In italiano si dice *tassa* e non *tax* che è inglese. Taxi è la versione inglese, un inglesismo altrettanto importato. In questo caso, mi pare che viceversa la parola taxista intervenga dopo, per assimilazione con tassista.

A questo proposito secondo me non va dimenticato che la lettera X in italiano non c'è e se vi arriva si trasforma.
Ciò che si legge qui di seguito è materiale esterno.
Lemma sample_day_files total1 ds1 total2 ds2 :
  ds1 ≠ [] → ds2 ≠ [] →
  day_files (sample_files (sample_dataset total1 ds1) (sample_dataset total2 ds2))
    (sample_dataset total1 ds1) (sample_dataset total2 ds2)
    (sample_point <$> ds1) (sample_point <$> ds2).
Proof.
  intros H1 H2. unfold day_files, sample_files.
  split; [by simplify_map_eq|]. split; [by simplify_map_eq|].
  split; [apply sample_day_dataset|]. split; [apply sample_day_dataset|].
  split; by intros ?%fmap_nil_inv.
Qed.

(** In the scenario of the specification the third and last day-1 point,
    whose own distance is 5, is written with distance 2. *)
Lemma day1_points_stamped_with_previous_offset_witness :
  day_files (sample_files scenario_day1 scenario_day2) scenario_day1 scenario_day2
    (sample_point <$> [0; 2; 5]) (sample_point <$> [0; 3])
  ∧ ∃ data cps cp,
      files (combine_routes sample_format (sample_files scenario_day1 scenario_day2))
        !! output_file = Some (Parsed data)
      ∧ subscript data "points" = Ok (JArr cps)
      ∧ cps !! 2%nat = Some cp
      ∧ subscript cp "original_distance" = Ok (JNum 5)
      ∧ subscript cp "distance" = Ok (JNum 2).
Proof.
  assert (Hfiles : day_files (sample_files scenario_day1 scenario_day2)
                     scenario_day1 scenario_day2
                     (sample_point <$> [0; 2; 5]) (sample_point <$> [0; 3]))
    by (apply sample_day_files; discriminate).
  split; [exact Hfiles|].
  destruct (day1_points_stamped_with_previous_offset sample_format _ _ _ _ _ Hfiles)
    as (data & cps & _ & Hfile & Hpoints & Hall & _).
  destruct (Hall 2%nat (sample_point 5) eq_refl) as (cp & Hcp & _ & Horig & Hdist).
  exists data, cps, cp. repeat split; assumption.
Defined.

Lemma scenario_day1_total_is_last :
  total_is_last_distance scenario_day1 (sample_point <$> [0; 2; 5]).
Proof.
  intros p [= <-]. unfold scenario_day1.
  by rewrite sample_dataset_total, sample_point_distance.
Qed.

(** In the scenario of the specification the second and last day-2 point,
    whose own distance is 3, is written with distance 5 + 3. *)
Lemma day2_points_rebased_on_day1_total_witness :
  day_files (sample_files scenario_day1 scenario_day2) scenario_day1 scenario_day2
    (sample_point <$> [0; 2; 5]) (sample_point <$> [0; 3])
  ∧ total_is_last_distance scenario_day1 (sample_point <$> [0; 2; 5])
  ∧ ∃ data cps cp,
      files (combine_routes sample_format (sample_files scenario_day1 scenario_day2))
        !! output_file = Some (Parsed data)
      ∧ subscript data "points" = Ok (JArr cps)
      ∧ cps !! 4%nat = Some cp
      ∧ subscript cp "day" = Ok (JNum 2)
      ∧ subscript cp "original_distance" = Ok (JNum 3)
      ∧ subscript cp "distance" = Ok (JNum (5 + 3)).
Proof.
  assert (Hfiles : day_files (sample_files scenario_day1 scenario_day2)
                     scenario_day1 scenario_day2
                     (sample_point <$> [0; 2; 5]) (sample_point <$> [0; 3]))
    by (apply sample_day_files; discriminate).
  split; [exact Hfiles|]. split; [exact scenario_day1_total_is_last|].
  destruct (day2_points_rebased_on_day1_total sample_format _ _ _ _ _ Hfiles
              scenario_day1_total_is_last)
    as (data & cps & total1 & _ & Hfile & Hpoints & _ & Htotal & Hall).
  destruct (Hall 1%nat (sample_point 3) eq_refl)
    as (cp & own & Hcp & Hown & Hday & Horig & Hdist).
  pose proof (eq_trans (eq_sym (sample_dataset_total 5 [0; 2; 5])) Htotal) as H5.
  pose proof (eq_trans (eq_sym (sample_point_distance 3)) Hown) as H3.
  injection H5 as <-. injection H3 as <-.
  exists data, cps, cp. repeat split; assumption.
Defined.


(** The header of the scenario of the specification: total 5 + 3, day 1 at
    indices 0 to 2, day 2 at indices 3 to 4. *)
Lemma combined_header_fields_witness :
  day_files (sample_files scenario_day1 scenario_day2) scenario_day1 scenario_day2
    (sample_point <$> [0; 2; 5]) (sample_point <$> [0; 3])
  ∧ ∃ data,
      files (combine_routes sample_format (sample_files scenario_day1 scenario_day2))
        !! output_file = Some (Parsed data)
      ∧ subscript data "total_distance" = Ok (JNum (5 + 3))
      ∧ subscript data "day1_start_index" = Ok (JNum 0)
      ∧ subscript data "day1_end_index" = Ok (JNum (INR 3 - 1))
      ∧ subscript data "day2_start_index" = Ok (JNum (INR 3))
      ∧ subscript data "day2_end_index" = Ok (JNum (INR 5 - 1)).
Proof.
  assert (Hfiles : day_files (sample_files scenario_day1 scenario_day2)
                     scenario_day1 scenario_day2
                     (sample_point <$> [0; 2; 5]) (sample_point <$> [0; 3]))
    by (apply sample_day_files; discriminate).
  split; [exact Hfiles|].
  destruct (combined_header_fields sample_format _ _ _ _ _ Hfiles)
    as (data & cps & total & _ & Hfile & _ & Hlen & Htotal & Hsum & _ & _ & _ & _
        & Hs1 & He1 & Hs2 & He2 & _).
  change (Ok (JNum (5 + 3)) = Ok (JNum total)) in Hsum. injection Hsum as <-.
  rewrite Hlen in He2.
  exists data. repeat split; assumption.
Defined.

(** With no input files the run reports that the data could not be loaded
    and writes nothing; with a first dataset that has no points it reports
    that no points were found and writes nothing. *)
Lemma combine_routes_fails_fast_witness :
  (unavailable ∅ "data/route-day1.json" = true
   ∧ files (combine_routes sample_format ∅) = ∅
   ∧ raised (combine_routes sample_format ∅) = None
   ∧ last (stdout (combine_routes sample_format ∅))
     = Some "Could not load route data!"%string)
  ∧ (has_no_points (sample_files empty_day scenario_day2) "data/route-day1.json"
     ∧ files (combine_routes sample_format (sample_files empty_day scenario_day2))
       = sample_files empty_day scenario_day2
     ∧ raised (combine_routes sample_format (sample_files empty_day scenario_day2))
       = None
     ∧ stdout (combine_routes sample_format (sample_files empty_day scenario_day2))
       = ["No points found in route data!"%string]).
Proof.
  split.
  - split; [reflexivity|].
    apply (proj1 (combine_routes_fails_fast sample_format ∅)).
    left. reflexivity.
  - split; [exists empty_day; split; reflexivity|].
    apply (proj1 (proj2 (combine_routes_fails_fast sample_format
                           (sample_files empty_day scenario_day2)))
             empty_day scenario_day2 (JArr []) (JArr (sample_point <$> [0; 3])));
      [reflexivity | reflexivity | reflexivity | reflexivity | by left].
Defined.

(** Two opposite corners are projected to a path. *)
Lemma path_projection_witness :
  ¬ constant_on lat sample_corners
  ∧ ¬ constant_on lon sample_corners
  ∧ ∃ path, create_svg_path_from_coordinates sample_format sample_corners = Ok path.
Proof.
  assert (Hlat : ¬ constant_on lat sample_corners).
  { intros H.
    specialize (H {| lat := 0; lon := 0 |} {| lat := 1; lon := 1 |}).
    cbn in H. assert (0 = 1) by (apply H; set_solver). lra. }
  assert (Hlon : ¬ constant_on lon sample_corners).
  { intros H.
    specialize (H {| lat := 0; lon := 0 |} {| lat := 1; lon := 1 |}).
    cbn in H. assert (0 = 1) by (apply H; set_solver). lra. }
  split; [exact Hlat|]. split; [exact Hlon|].
  destruct (proj1 (path_projection sample_format sample_corners) Hlat Hlon)
    as (min_lat & max_lat & min_lon & max_lon & p0 & rest & _ & _ & _ & _ & _ & _
        & Hpath & _).
  eexists. exact Hpath.
Defined.

(** With no files at all, the first input file is still absent after the
    run. *)
Lemma combine_routes_touches_only_output_witness :
  "data/route-day1.json"%string ≠ output_file
  ∧ files (combine_routes sample_format ∅) !! "data/route-day1.json" = None.
Proof.
  assert (H : "data/route-day1.json"%string ≠ output_file) by discriminate.
  split; [exact H|].
  exact (combine_routes_touches_only_output sample_format ∅ _ H).
Defined.

Lemma pointless_day_facts :
  pointless_day ≠ ∅ ∧ pointless_day !! "points" = None.
Proof.
  unfold pointless_day. split; [|done].
  intros H%(f_equal (lookup "total_distance")). by simplify_map_eq.
Qed.

(** Two datasets that only hold a total end the run with [KeyError]. *)
Lemma combine_routes_missing_points_key_witness :
  pointless_day ≠ ∅
  ∧ pointless_day !! "points" = None
  ∧ combine_routes sample_format (sample_files pointless_day pointless_day)
    = {| stdout := [];
         files := sample_files pointless_day pointless_day;
         raised := Some KeyError |}.
Proof.
  destruct pointless_day_facts as [Hne Hnone].
  split; [exact Hne|]. split; [exact Hnone|].
  apply (combine_routes_missing_points_key sample_format
           (sample_files pointless_day pointless_day) pointless_day pointless_day);
    [reflexivity | reflexivity | exact Hne | exact Hne | by left].
Defined.

(** Totals stored as the strings "5" and "3" are written as "53", and the
    run then raises. *)
Lemma combine_routes_raises_after_writing_witness :
  raised (combine_routes sample_format (sample_files text_total_day1 text_total_day2))
    = Some ValueError
  ∧ ∃ data,
      files (combine_routes sample_format
               (sample_files text_total_day1 text_total_day2))
        = <[output_file := Parsed data]> (sample_files text_total_day1 text_total_day2)
      ∧ subscript data "total_distance" = Ok (JStr "53").
Proof.
  assert (Hok : Forall (λ p, route_point_ok p = true) [sample_point 0])
    by (repeat constructor; apply sample_point_ok).
  destruct (combine_routes_raises_after_writing sample_format
              (sample_files text_total_day1 text_total_day2)
              text_total_day1 text_total_day2 [sample_point 0] [sample_point 0]
              "5" "3" eq_refl eq_refl eq_refl eq_refl
              ltac:(discriminate) ltac:(discriminate) Hok Hok eq_refl eq_refl)
    as (Hraised & _ & Hdata).
  split; [exact Hraised | exact Hdata].
Defined.

(** In the scenario of the specification the last day-1 point, stitched with
    distance 2, is recovered with its own distance 5. *)
Lemma stitched_points_round_trip_witness :
  day_files (sample_files scenario_day1 scenario_day2) scenario_day1 scenario_day2
    (sample_point <$> [0; 2; 5]) (sample_point <$> [0; 3])
  ∧ ∃ data cps cm,
      files (combine_routes sample_format (sample_files scenario_day1 scenario_day2))
        !! output_file = Some (Parsed data)
      ∧ subscript data "points" = Ok (JArr cps)
      ∧ cps !! 2%nat = Some (JObj cm)
      ∧ JObj (unstitch cm) = sample_point 5.
Proof.
  assert (Hfiles : day_files (sample_files scenario_day1 scenario_day2)
                     scenario_day1 scenario_day2
                     (sample_point <$> [0; 2; 5]) (sample_point <$> [0; 3]))
    by (apply sample_day_files; discriminate).
  split; [exact Hfiles|].
  destruct (stitched_points_round_trip sample_format _ _ _ _ _ Hfiles)
    as (data & cps & Hfile & Hpoints & _ & Hall).
  destruct (Hall 2%nat (sample_point 5) eq_refl)
    as (m & cm & Hm & Hcp & _ & Hback).
  injection Hm as <-.
  exists data, cps, cm. repeat split; try assumption.
  unfold sample_point. f_equal.
  apply Hback; [exists (JNum 5); reflexivity | reflexivity | reflexivity].
Defined.



Lemma sample_corners_not_constant :
  ¬ constant_on lat sample_corners ∧ ¬ constant_on lon sample_corners.
Proof.
  split; intros H;
    specialize (H {| lat := 0; lon := 0 |} {| lat := 1; lon := 1 |});
    cbn in H; assert (0 = 1) by (apply H; set_solver); lra.
Defined.

(** Of the two corners, the north-eastern one is drawn neither to the left
    of nor below the south-western one. *)
Lemma path_projection_keeps_orientation_witness :
  ¬ constant_on lat sample_corners
  ∧ ¬ constant_on lon sample_corners
  ∧ ∃ min_lat max_lat min_lon max_lon,
      create_svg_path_from_coordinates sample_format sample_corners
      = Ok (String.concat " "
              [move_to sample_format
                 (scaled min_lat max_lat min_lon max_lon {| lat := 0; lon := 0 |});
               line_to sample_format
                 (scaled min_lat max_lat min_lon max_lon {| lat := 1; lon := 1 |})])
      ∧ (scaled min_lat max_lat min_lon max_lon {| lat := 0; lon := 0 |}).1
        <= (scaled min_lat max_lat min_lon max_lon {| lat := 1; lon := 1 |}).1
      ∧ (scaled min_lat max_lat min_lon max_lon {| lat := 1; lon := 1 |}).2
        <= (scaled min_lat max_lat min_lon max_lon {| lat := 0; lon := 0 |}).2.
Proof.
  destruct sample_corners_not_constant as [Hlat Hlon].
  split; [exact Hlat|]. split; [exact Hlon|].
  destruct (path_projection_keeps_orientation sample_format sample_corners Hlat Hlon)
    as (min_lat & max_lat & min_lon & max_lon & p0 & rest & Hpoints & Hpath & Horder).
  injection Hpoints as <- <-.
  destruct (Horder {| lat := 0; lon := 0 |} {| lat := 1; lon := 1 |})
    as [Hx Hy]; [by left | by right; left |].
  exists min_lat, max_lat, min_lon, max_lon.
  split; [exact Hpath|].
  split; [apply Hx | apply Hy]; cbn; lra.
Defined.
Se permane è solo perché ci stiamo abituando a fiumi di parole importate, senza più tanto badare a regole e radici.
Quindi mi associo: a parte tassinaro, tutte le forme sembrerebbero corrette e non dialettali.
Ciao.


----------



## dewill

violadaprile said:


> Tassì è un francesismo molto diffuso, tassinaro è romanesco.
> Il significato è di autopubblica, mezzo di trasporto pubblico individuale, contrapposto al tram, mezzo di trasporto pubblico collettivo.
> 
> Autopubblica a tassametro (con pagamento proporzionale al percorso) e non a corsa singola, quindi chi la guida è un tassista, in quanto aziona il tassametro. Il nome del mezzo (tassì) deriva dal conduttore (per troncamento) e non viceversa, dato che dobbiamo seguire il filo dell'uso delle parole.
> 
> In italiano si dice *tassa* e non *tax* che è inglese. Taxi è la versione inglese, un inglesismo altrettanto importato. In questo caso, mi pare che viceversa la parola taxista intervenga dopo, per assimilazione con tassista.
> 
> A questo proposito secondo me non va dimenticato che la lettera X in italiano non c'è e se vi arriva si trasforma. Se permane è solo perché ci stiamo abituando a fiumi di parole importate, senza più tanto badare a regole e radici.
> Quindi mi associo: a parte tassinaro, tutte le forme sembrerebbero corrette e non dialettali.
> Ciao.



Di fronte alla parola 'taxi' il mio primo pensiero va al greco antico. L'origine delle parole è spesso controversa.


----------



## giginho

violadaprile said:


> In italiano si dice *tassa* e non *tax* che è inglese. Taxi è la versione inglese, un inglesismo altrettanto importato. In questo caso, mi pare che viceversa la parola taxista intervenga dopo, per assimilazione con tassista.
> 
> A questo proposito secondo me non va dimenticato che *la lettera X in italiano non c'è e se vi arriva si trasforma*. Se permane è solo perché ci stiamo



Sei ASSOLUTAMENTE sicura che la lettera X in Italiano ci arrivi dall'inglese? Io non ne sono così convinto!



dewill said:


> Di fronte alla parola 'taxi' il mio primo pensiero va al *greco antico*. L'origine delle parole è spesso controversa.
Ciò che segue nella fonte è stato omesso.